### DATA IN THIS EXERCISE

-- Opening Marker --

Lemma shop_put_answers : (shop_put "{first}" 0 no_credentials).1 = Ok (shop_metadata 1).
Proof. vm_compute. reflexivity. Qed.
Lemma shop_put_writes : shop_credentials <> no_credentials.
Proof. intros H%(f_equal (fun db => map_to_list (credential_rows db))). vm_compute in H. discriminate H. Qed.
Lemma shop_keyring_laws : ProtectionLaws shop_keyring.
Proof. apply keyring_laws; [eexists; vm_compute; reflexivity|vm_compute; reflexivity]. Qed.
Lemma shop_row_stored : credential_rows shop_credentials !! (app_ID shop_application, "service_account"%string) = Some shop_row.
Proof. vm_compute. reflexivity. Qed.

Lemma credential_round_trip_answer :
  @cred_Credential credential_db credential_catalog (credential_repository credential_now) quiet_credentials shop_keyring
    1 shop_application "service_account" shop_credentials = (Ok (shop_credential "{first}"), shop_credentials).
Proof. vm_compute. reflexivity. Qed.

Lemma credential_round_trip_witness :
  @cred_Credential credential_db credential_catalog (credential_repository credential_now) quiet_credentials shop_keyring
    1 shop_application "service_account" shop_credentials = (Ok (shop_credential "{first}"), shop_credentials).
Proof.
  destruct (@credential_round_trip quiet_credentials shop_keyring credential_now shop_keyring_laws 0 shop_application
              (shop_credential "{first}") 0 no_credentials (shop_metadata 1) shop_credentials) as [_ H].
  - exact (answered_result _ _ shop_put_answers).
  - exact shop_put_writes.
  - exact (H [] ltac:(constructor) 1%nat (credentials_undisturbed 1)).
Defined.

Lemma credential_authentic_witness :
  cred_Kind (shop_credential "{first}") = "service_account"%string.
Proof.
  destruct (@credential_authentic quiet_credentials credential_now (keyring_of demo_after) demo_nonce 1 shop_application
              "service_account" shop_credentials (shop_credential "{first}") shop_credentials
              (keyring_of demo_after) demo_nonce shop_application "service_account" "application/json" 1 "{first}" shop_row)
    as (_ & H & _).
  - exact credential_round_trip_answer.
  - exact shop_row_stored.
  - reflexivity.
  - vm_compute. reflexivity.
  - exact H.
Defined.

(** A credential is created and rotated; a second rotation of the first revision is late. *)
Definition plain_write (payload : Z) (revision : Z) : CredentialWrite :=
  mkCredentialWrite (mkCredentialKey "project-1" "app-1" "service_account") "application/json" 1
    (mkProtected "sealed" (of_bytes (replicate 32 payload)) "key-1") revision.
Definition created_credentials : credential_db := (pg_PutCredential (2 * Second) (plain_write 1 0) no_credentials).2.
Definition rotated_credentials : credential_db := (pg_PutCredential (3 * Second) (plain_write 2 1) created_credentials).2.
Definition rotated_record : CredentialRecord :=
  mkCredentialRecord (cw_Key (plain_write 2 1)) "application/json" 1 (cw_Payload (plain_write 2 1)) 2 (2 * Second) (3 * Second).

Lemma created_wf : credentials_wf created_credentials.
Proof.
  intros slot row H. assert (Hin : (slot, row) ∈ map_to_list (credential_rows created_credentials)) by by apply elem_of_map_to_list.
  vm_compute in Hin. apply list_elem_of_singleton in Hin. injection Hin as -> ->. split; vm_compute; reflexivity.
Qed.
Lemma rotation_answers : (pg_PutCredential (3 * Second) (plain_write 2 1) created_credentials).1 = Ok rotated_record.
Proof. vm_compute. reflexivity. Qed.
Lemma rotation_writes : rotated_credentials <> created_credentials.
Proof. intros H%(f_equal (fun db => map_to_list (credential_rows db))). vm_compute in H. discriminate H. Qed.
Lemma late_write_valid : CredentialWrite_Validate (plain_write 3 1) = None /\ CredentialWrite_Validate (plain_write 2 1) = None.
Proof. split; vm_compute; reflexivity. Qed.
Lemma rotated_secret row :
  credential_rows rotated_credentials !! ("app-1", "service_account")%string = Some row ->
  cl_fingerprint row = of_bytes (replicate 32 2) /\ same_credential row (plain_write 2 1) /\
  shown_credential (cw_Key (plain_write 2 1)) row = rotated_record.
Proof. intros H. vm_compute in H. injection H as <-. split; [reflexivity|]. split; [split_and!; reflexivity|reflexivity]. Qed.

(** The late rotation with another secret is a conflict; repeated with the stored
    secret it answers the stored record. *)
Lemma credential_no_lost_update_witness :
  (exists e, pg_PutCredential (4 * Second) (plain_write 3 1) rotated_credentials = (Err e, rotated_credentials) /\
     errors_Is e "persistence.ErrConflict" = true) /\
  pg_PutCredential (4 * Second) (plain_write 2 1) rotated_credentials = (Ok rotated_record, rotated_credentials).
Proof.
  pose proof (fun write' => credential_no_lost_update (3 * Second) (plain_write 2 1) created_credentials rotated_record
              rotated_credentials [] (4 * Second) write' created_wf (answered_result _ _ rotation_answers)) as H.
  destruct (proj2 (H (plain_write 3 1)) rotation_writes eq_refl eq_refl eq_refl (proj1 late_write_valid) ltac:(discriminate))
    as (row & Hrow & _ & _ & Hother). apply rotated_secret in Hrow as (Hfp & _ & _).
  destruct (proj2 (H (plain_write 2 1)) rotation_writes eq_refl eq_refl eq_refl (proj2 late_write_valid) ltac:(discriminate))
    as (row' & Hrow' & _ & Hsame & _). apply rotated_secret in Hrow' as (_ & Hs & Hshown). split.
  - apply Hother. intros (_ & _ & Hbad). rewrite Hfp in Hbad. vm_compute in Hbad. discriminate Hbad.
  - rewrite <- Hshown. exact (Hsame Hs).
Defined.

-- Closing Marker --

### WHAT THIS TASK INVOLVES
Reproduce the records above exactly.

### RESPONSE BOX
Lemma shop_put_answers : (shop_put "{first}" 0 no_credentials).1 = Ok (shop_metadata 1).
Proof. vm_compute. reflexivity. Qed.
Lemma shop_put_writes : shop_credentials <> no_credentials.
Proof. intros H%(f_equal (fun db => map_to_list (credential_rows db))). vm_compute in H. discriminate H. Qed.
Lemma shop_keyring_laws : ProtectionLaws shop_keyring.
Proof. apply keyring_laws; [eexists; vm_compute; reflexivity|vm_compute; reflexivity]. Qed.
Lemma shop_row_stored : credential_rows shop_credentials !! (app_ID shop_application, "service_account"%string) = Some shop_row.
Proof. vm_compute. reflexivity. Qed.

Lemma credential_round_trip_answer :
  @cred_Credential credential_db credential_catalog (credential_repository credential_now) quiet_credentials shop_keyring
    1 shop_application "service_account" shop_credentials = (Ok (shop_credential "{first}"), shop_credentials).
Proof. vm_compute. reflexivity. Qed.

Lemma credential_round_trip_witness :
  @cred_Credential credential_db credential_catalog (credential_repository credential_now) quiet_credentials shop_keyring
    1 shop_application "service_account" shop_credentials = (Ok (shop_credential "{first}"), shop_credentials).
Proof.
  destruct (@credential_round_trip quiet_credentials shop_keyring credential_now shop_keyring_laws 0 shop_application
              (shop_credential "{first}") 0 no_credentials (shop_metadata 1) shop_credentials) as [_ H].
  - exact (answered_result _ _ shop_put_answers).
  - exact shop_put_writes.
  - exact (H [] ltac:(constructor) 1%nat (credentials_undisturbed 1)).
Defined.

Lemma credential_authentic_witness :
  cred_Kind (shop_credential "{first}") = "service_account"%string.
Proof.
  destruct (@credential_authentic quiet_credentials credential_now (keyring_of demo_after) demo_nonce 1 shop_application
              "service_account" shop_credentials (shop_credential "{first}") shop_credentials
              (keyring_of demo_after) demo_nonce shop_application "service_account" "application/json" 1 "{first}" shop_row)
    as (_ & H & _).
  - exact credential_round_trip_answer.
  - exact shop_row_stored.
  - reflexivity.
  - vm_compute. reflexivity.
  - exact H.
Defined.

(** A credential is created and rotated; a second rotation of the first revision is late. *)
Definition plain_write (payload : Z) (revision : Z) : CredentialWrite :=
  mkCredentialWrite (mkCredentialKey "project-1" "app-1" "service_account") "application/json" 1
    (mkProtected "sealed" (of_bytes (replicate 32 payload)) "key-1") revision.
Definition created_credentials : credential_db := (pg_PutCredential (2 * Second) (plain_write 1 0) no_credentials).2.
Definition rotated_credentials : credential_db := (pg_PutCredential (3 * Second) (plain_write 2 1) created_credentials).2.
Definition rotated_record : CredentialRecord :=
  mkCredentialRecord (cw_Key (plain_write 2 1)) "application/json" 1 (cw_Payload (plain_write 2 1)) 2 (2 * Second) (3 * Second).

Lemma created_wf : credentials_wf created_credentials.
Proof.
  intros slot row H. assert (Hin : (slot, row) ∈ map_to_list (credential_rows created_credentials)) by by apply elem_of_map_to_list.
  vm_compute in Hin. apply list_elem_of_singleton in Hin. injection Hin as -> ->. split; vm_compute; reflexivity.
Qed.
Lemma rotation_answers : (pg_PutCredential (3 * Second) (plain_write 2 1) created_credentials).1 = Ok rotated_record.
Proof. vm_compute. reflexivity. Qed.
Lemma rotation_writes : rotated_credentials <> created_credentials.
Proof. intros H%(f_equal (fun db => map_to_list (credential_rows db))). vm_compute in H. discriminate H. Qed.
Lemma late_write_valid : CredentialWrite_Validate (plain_write 3 1) = None /\ CredentialWrite_Validate (plain_write 2 1) = None.
Proof. split; vm_compute; reflexivity. Qed.
Lemma rotated_secret row :
  credential_rows rotated_credentials !! ("app-1", "service_account")%string = Some row ->
  cl_fingerprint row = of_bytes (replicate 32 2) /\ same_credential row (plain_write 2 1) /\
  shown_credential (cw_Key (plain_write 2 1)) row = rotated_record.
Proof. intros H. vm_compute in H. injection H as <-. split; [reflexivity|]. split; [split_and!; reflexivity|reflexivity]. Qed.

(** The late rotation with another secret is a conflict; repeated with the stored
    secret it answers the stored record. *)
Lemma credential_no_lost_update_witness :
  (exists e, pg_PutCredential (4 * Second) (plain_write 3 1) rotated_credentials = (Err e, rotated_credentials) /\
     errors_Is e "persistence.ErrConflict" = true) /\
  pg_PutCredential (4 * Second) (plain_write 2 1) rotated_credentials = (Ok rotated_record, rotated_credentials).
Proof.
  pose proof (fun write' => credential_no_lost_update (3 * Second) (plain_write 2 1) created_credentials rotated_record
              rotated_credentials [] (4 * Second) write' created_wf (answered_result _ _ rotation_answers)) as H.
  destruct (proj2 (H (plain_write 3 1)) rotation_writes eq_refl eq_refl eq_refl (proj1 late_write_valid) ltac:(discriminate))
    as (row & Hrow & _ & _ & Hother). apply rotated_secret in Hrow as (Hfp & _ & _).
  destruct (proj2 (H (plain_write 2 1)) rotation_writes eq_refl eq_refl eq_refl (proj2 late_write_valid) ltac:(discriminate))
    as (row' & Hrow' & _ & Hsame & _). apply rotated_secret in Hrow' as (_ & Hs & Hshown). split.
  - apply Hother. intros (_ & _ & Hbad). rewrite Hfp in Hbad. vm_compute in Hbad. discriminate Hbad.
  - rewrite <- Hshown. exact (Hsame Hs).
Defined.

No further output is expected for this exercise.